══ EXTRACTED DATA ══
(** * Maintainer dashboard: the aggregation pipeline of [DashboardTab.tsx]

    A shallow embedding of
    [frontend/src/features/maintainers/components/dashboard/DashboardTab.tsx]:
    the fetch orchestration ([loadData]), the 7-day statistics ([stats]),
    the activity feed ([activities], [formatTimeAgo], [parseTimeAgo]), the
    six-month chart ([chartData]) and the declarations the JSX finally reads.

    Conventions.
    - A JavaScript number that the component manipulates is an integer or
      [NaN]; it is a [num := option Z] with [None] for [NaN].
    - A [Date] is identified with its time value (milliseconds since the
      epoch, or [NaN] for an invalid date).  Time values are not clipped.
    - A function that reads the clock takes the value of its [new Date()] as
      a parameter [now].  The evaluation of the component body threads a
      clock: every [new Date()] it reaches gets a reading of its own.
    - The local time zone is a fixed offset [tz] (milliseconds east of UTC):
      the zone is taken to have no change of offset among the dates involved.
    - A promise is identified with its outcome: a value or a rejection.
    - Arithmetic is exact: for a present-day clock every value the component
      computes stays below 2^53.
    - The component body is evaluated statement by statement over the
      bindings made so far, so a name that is used before its declaration
      has been reached is not bound yet. *)

From Stdlib Require Import ZArith List String Ascii Bool Lia.
From Stdlib Require Import Permutation Sorted DecimalString DecimalPos.
Import ListNotations.

Local Open Scope string_scope.
Local Open Scope list_scope.
Local Open Scope Z_scope.

(* ================================================================== *)
(** ** The fragment of JavaScript the component relies on *)
(* ================================================================== *)

Module Js.

(** Numbers: an integer or [NaN]. *)
Definition num := option Z.
Definition NaN : num := None.

Definition sub (a b : num) : num :=
  match a, b with
  | Some x, Some y => Some (x - y)
  | _, _ => NaN
  end.

(** [Math.floor(a / d)] for a positive integer constant [d]. *)
Definition floorDiv (a : num) (d : Z) : num := option_map (fun x => x / d) a.

(** Relational operators: any comparison with [NaN] is false. *)
Definition lt (a b : num) : bool :=
  match a, b with
  | Some x, Some y => x <? y
  | _, _ => false
  end.

Definition ge (a b : num) : bool :=
  match a, b with
  | Some x, Some y => y <=? x
  | _, _ => false
  end.

(** [a !== k] for an integer literal [k]. *)
Definition neqLit (a : num) (k : Z) : bool :=
  match a with
  | Some x => negb (x =? k)
  | None => true
  end.

(** [a || 0] on numbers: [NaN] and [0] are falsy. *)
Definition orZero (a : num) : Z :=
  match a with
  | Some x => x
  | None => 0
  end.

(** [String(n)] for an integer or [NaN]. *)
Definition toString (a : num) : string :=
  match a with
  | Some x => NilZero.string_of_int (Z.to_int x)
  | None => "NaN"%string
  end.

(** [hay.includes(needle)]. *)
Fixpoint includes (hay needle : string) : bool :=
  if String.prefix needle hay then true
  else match hay with
       | EmptyString => false
       | String _ rest => includes rest needle
       end.

(** *** [parseInt(s)] with no radix argument *)

Definition isWhiteSpace (c : ascii) : bool :=
  let n := N_of_ascii c in
  (N.eqb n 32 || (N.leb 9 n && N.leb n 13))%bool.

Fixpoint trimStart (s : string) : string :=
  match s with
  | String c rest => if isWhiteSpace c then trimStart rest else s
  | EmptyString => s
  end.

(** The value of a character as a digit in the given radix. *)
Definition digitOf (radix : Z) (c : ascii) : option Z :=
  let n := Z.of_N (N_of_ascii c) in
  let v := if (48 <=? n) && (n <=? 57) then n - 48
           else if (97 <=? n) && (n <=? 122) then n - 87
           else if (65 <=? n) && (n <=? 90) then n - 55
           else radix in
  if v <? radix then Some v else None.

(** The longest prefix of digits, read left to right; [NaN] when empty. *)
Fixpoint readDigits (radix : Z) (s : string) (acc : num) : num :=
  match s with
  | EmptyString => acc
  | String c rest =>
      match digitOf radix c with
      | Some d => readDigits radix rest (Some (radix * orZero acc + d))
      | None => acc
      end
  end.

Definition hexPrefix (s : string) : bool :=
  (String.prefix "0x" s || String.prefix "0X" s)%bool.

Definition readUnsigned (s : string) : num :=
  if hexPrefix s
  then readDigits 16 (String.substring 2 (String.length s - 2) s) NaN
  else readDigits 10 s NaN.

Definition parseInt (s : string) : num :=
  match trimStart s with
  | String "-" rest => option_map Z.opp (readUnsigned rest)
  | String "+" rest => readUnsigned rest
  | t => readUnsigned t
  end.

(** *** [Array.prototype.sort(comparefn)]

    The sort is stable; an element moves behind another only when the
    comparator returns a positive number, and a [NaN] result counts as [+0].
    Stable insertion is one conforming implementation; on a consistent
    comparator every conforming implementation returns the same array. *)

Definition positive (v : num) : bool :=
  match v with
  | Some z => 0 <? z
  | None => false
  end.

Section Sort.
Context {A : Type}.
Variable comparefn : A -> A -> num.

Fixpoint insert (x : A) (l : list A) : list A :=
  match l with
  | [] => [x]
  | y :: rest => if positive (comparefn x y) then y :: insert x rest
                 else x :: l
  end.

Definition sort (l : list A) : list A := fold_right insert [] l.
End Sort.

(** *** Calendar arithmetic of [Date] *)

Definition msPerDay : Z := 86400000.

Definition dayFromYear (y : Z) : Z :=
  365 * (y - 1970) + (y - 1969) / 4 - (y - 1901) / 100 + (y - 1601) / 400.

Definition inLeapYear (y : Z) : bool :=
  ((y mod 4 =? 0) && (negb (y mod 100 =? 0) || (y mod 400 =? 0)))%bool.

(** Days of the year that precede month [m] (0 = January). *)
Definition daysBeforeMonth (leap : bool) (m : Z) : Z :=
  let l := if leap then 1 else 0 in
  match m with
  | 0 => 0 | 1 => 31 | 2 => 59 + l | 3 => 90 + l | 4 => 120 + l
  | 5 => 151 + l | 6 => 181 + l | 7 => 212 + l | 8 => 243 + l
  | 9 => 273 + l | 10 => 304 + l | _ => 334 + l
  end.

(** [MakeDay(year, month, date)]: the month argument may lie outside 0..11. *)
Definition makeDay (year month date : Z) : Z :=
  let ym := year + month / 12 in
  let mn := month mod 12 in
  dayFromYear ym + daysBeforeMonth (inLeapYear ym) mn + date - 1.
(** * TravIS python-backend: turn orchestration, caching caller, rate limiter

    A shallow embedding of [config.py], [optimized_agents.py],
    [simple_agents.py], [api.py] and [simple_api.py].

    Conventions of the embedding.
    - A Python [str] is a Rocq [string] read as a sequence of code points
      below 256.
    - A Python [dict] with string keys is a [gmap string _]; a transcript
      entry is such a dict with string values.
    - Timestamps and delays are rationals ([Q], in seconds); rounding of
      floating-point numbers is not modelled.
    - Module-level singletons ([rate_limiter], [response_cache],
      [conversation_store], [context_manager]) are fields of one [World]
      record that every operation threads through a state monad.
    - State dictionaries live in a heap of objects; the conversation store
      maps ids to heap locations, so that aliasing between the store and a
      turn's local [state] variable is explicit.
    - [Runner.run], [uuid4], [create_initial_context] and [json.loads]
      belong to external libraries or to files that are not part of the
      modelled sources; they are parameters of the development. *)

From Stdlib Require Import ZArith QArith Lqa Ascii String List.
From stdpp Require Import gmap strings list.
Import ListNotations.

Local Open Scope string_scope.
Local Open Scope list_scope.
Local Open Scope nat_scope.

(** ** Python strings *)

Module Py.

(** [str.isspace] on one code point below 256. *)
Definition is_space (c : ascii) : bool :=
  let n := nat_of_ascii c in
  ((9 <=? n) && (n <=? 13)) || ((28 <=? n) && (n <=? 32))
  || (n =? 133) || (n =? 160).

Fixpoint lstrip (s : string) : string :=
  match s with
  | EmptyString => EmptyString
  | String c s' => if is_space c then lstrip s' else s
  end.

Definition rev_string (s : string) : string :=
  string_of_list_ascii (rev (list_ascii_of_string s)).

Definition rstrip (s : string) : string := rev_string (lstrip (rev_string s)).

(** [s.strip()] *)
Definition strip (s : string) : string := rstrip (lstrip s).

(** [s[:n]] *)
Definition prefix (n : nat) (s : string) : string := substring 0 n s.

(** [l[-k:]] for [k >= 0]: the last [k] elements, and the whole list when
    [k = 0] (since [-0 = 0]) or when the list is shorter than [k]. *)
Definition last_slice {A} (k : nat) (l : list A) : list A :=
  match k with
  | O => l
  | _ => skipn (length l - k) l
  end.

Definition hex_digit (n : nat) : ascii :=
  nth n (list_ascii_of_string "0123456789abcdef") "0"%char.

(** Two lower-case hexadecimal digits of a byte. *)
Definition hex_byte (n : nat) : string :=
  String (hex_digit (n / 16)) (String (hex_digit (n mod 16)) EmptyString).

(** [json.dumps] of one character of a string, with the default
    [ensure_ascii=True]: everything outside [' '..'~'] is escaped. *)
Definition json_escape_char (c : ascii) : string :=
  let n := nat_of_ascii c in
  if n =? 34 then "\" ++ String c EmptyString
  else if n =? 92 then "\\"
  else if n =? 10 then "\n"
  else if n =? 13 then "\r"
  else if n =? 9 then "\t"
  else if n =? 8 then "\b"
  else if n =? 12 then "\f"
  else if (32 <=? n) && (n <=? 126) then String c EmptyString
  else "\u00" ++ hex_byte n.

Fixpoint json_escape (s : string) : string :=
  match s with
  | EmptyString => EmptyString
  | String c s' => json_escape_char c ++ json_escape s'
  end.

Definition dquote : string := String (ascii_of_nat 34) EmptyString.

(** [json.dumps(s)] for a [str]. *)
Definition json_dumps_str (s : string) : string :=
  dquote ++ json_escape s ++ dquote.

(** [json.dumps(v)] for an [Optional[str]]. *)
Definition json_dumps_opt (v : option string) : string :=
  match v with
  | None => "null"
  | Some s => json_dumps_str s
  end.

(** [s * n] *)
Fixpoint repeat_string (s : string) (n : nat) : string :=
  match n with
  | O => EmptyString
  | S n' => s ++ repeat_string s n'
  end.

(** [sep.join(parts)] *)
Fixpoint join (sep : string) (parts : list string) : string :=
  match parts with
  | [] => EmptyString
  | [p] => p
  | p :: rest => p ++ sep ++ join sep rest
  end.

End Py.

(** ** MD5 ([hashlib.md5(...).hexdigest()], RFC 1321)

    32-bit words are integers in [0, 2^32); every addition is reduced
    modulo [2^32]. *)

Module MD5.
Local Open Scope Z_scope.

Definition w32 (x : Z) : Z := Z.land x 4294967295.

Definition rotl32 (x : Z) (c : Z) : Z :=
  w32 (Z.lor (Z.shiftl x c) (Z.shiftr x (32 - c))).

Definition not32 (x : Z) : Z := Z.lxor x 4294967295.

(** Per-round shift amounts. *)
Definition S_table : list Z :=
  [7; 12; 17; 22; 7; 12; 17; 22; 7; 12; 17; 22; 7; 12; 17; 22;
   5; 9; 14; 20; 5; 9; 14; 20; 5; 9; 14; 20; 5; 9; 14; 20;
   4; 11; 16; 23; 4; 11; 16; 23; 4; 11; 16; 23; 4; 11; 16; 23;
   6; 10; 15; 21; 6; 10; 15; 21; 6; 10; 15; 21; 6; 10; 15; 21].

(** [floor (2^32 * abs (sin (i + 1)))] for [i] in [0, 64). *)
Definition K_table : list Z :=
  [3614090360; 3905402710; 606105819; 3250441966; 4118548399; 1200080426;
   2821735955; 4249261313; 1770035416; 2336552879; 4294925233; 2304563134;
   1804603682; 4254626195; 2792965006; 1236535329; 4129170786; 3225465664;
   643717713; 3921069994; 3593408605; 38016083; 3634488961; 3889429448;
   568446438; 3275163606; 4107603335; 1163531501; 2850285829; 4243563512;
   1735328473; 2368359562; 4294588738; 2272392833; 1839030562; 4259657740;
   2763975236; 1272893353; 4139469664; 3200236656; 681279174; 3936430074;
   3572445317; 76029189; 3654602809; 3873151461; 530742520; 3299628645;
   4096336452; 1126891415; 2878612391; 4237533241; 1700485571; 2399980690;
   4293915773; 2240044497; 1873313359; 4264355552; 2734768916; 1309151649;
   4149444226; 3174756917; 718787259; 3951481745].

Record Digest := { dA : Z; dB : Z; dC : Z; dD : Z }.

Definition init : Digest :=
  {| dA := 1732584193; dB := 4023233417; dC := 2562383102; dD := 271733878 |}.

(** Little-endian 32-bit words of a byte list. *)
Fixpoint words_of_bytes (bs : list Z) : list Z :=
  match bs with
  | b0 :: b1 :: b2 :: b3 :: rest =>
      (b0 + 256 * b1 + 65536 * b2 + 16777216 * b3) :: words_of_bytes rest
  | _ => []
  end.

Definition bytes_of_word (w : Z) : list Z :=
  [Z.land w 255; Z.land (Z.shiftr w 8) 255;
   Z.land (Z.shiftr w 16) 255; Z.land (Z.shiftr w 24) 255].

(** The message followed by [0x80], zeros up to 56 modulo 64, and the bit
    length as a 64-bit little-endian integer. *)
Definition pad (msg : list Z) : list Z :=
  let len := Z.of_nat (length msg) in
  let zeros := Z.to_nat ((55 - len) mod 64) in
  let bits := 8 * len in
  msg ++ 128 :: repeat 0 zeros
      ++ bytes_of_word (w32 bits) ++ bytes_of_word (w32 (Z.shiftr bits 32)).

Definition step (M : list Z) (st : Digest) (i : nat) : Digest :=
  let '(Build_Digest A B C D) := st in
  let iz := Z.of_nat i in
  let '(F, g) :=
    if iz <? 16 then (Z.lor (Z.land B C) (Z.land (not32 B) D), iz)
    else if iz <? 32 then
      (Z.lor (Z.land D B) (Z.land (not32 D) C), (5 * iz + 1) mod 16)
    else if iz <? 48 then (Z.lxor B (Z.lxor C D), (3 * iz + 5) mod 16)
    else (Z.lxor C (Z.lor B (not32 D)), (7 * iz) mod 16) in
  let F' := w32 (F + A + nth i K_table 0 + nth (Z.to_nat g) M 0) in
  {| dA := D; dB := w32 (B + rotl32 F' (nth i S_table 0)); dC := B; dD := C |}.

Definition process_chunk (st : Digest) (M : list Z) : Digest :=
  let st' := fold_left (step M) (seq 0 64) st in
  {| dA := w32 (dA st + dA st'); dB := w32 (dB st + dB st');
     dC := w32 (dC st + dC st'); dD := w32 (dD st + dD st') |}.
═══
Say how many lines in the entries above contain the string "trimStart", offering no other words.

**FINISHED EXERCISE:**
3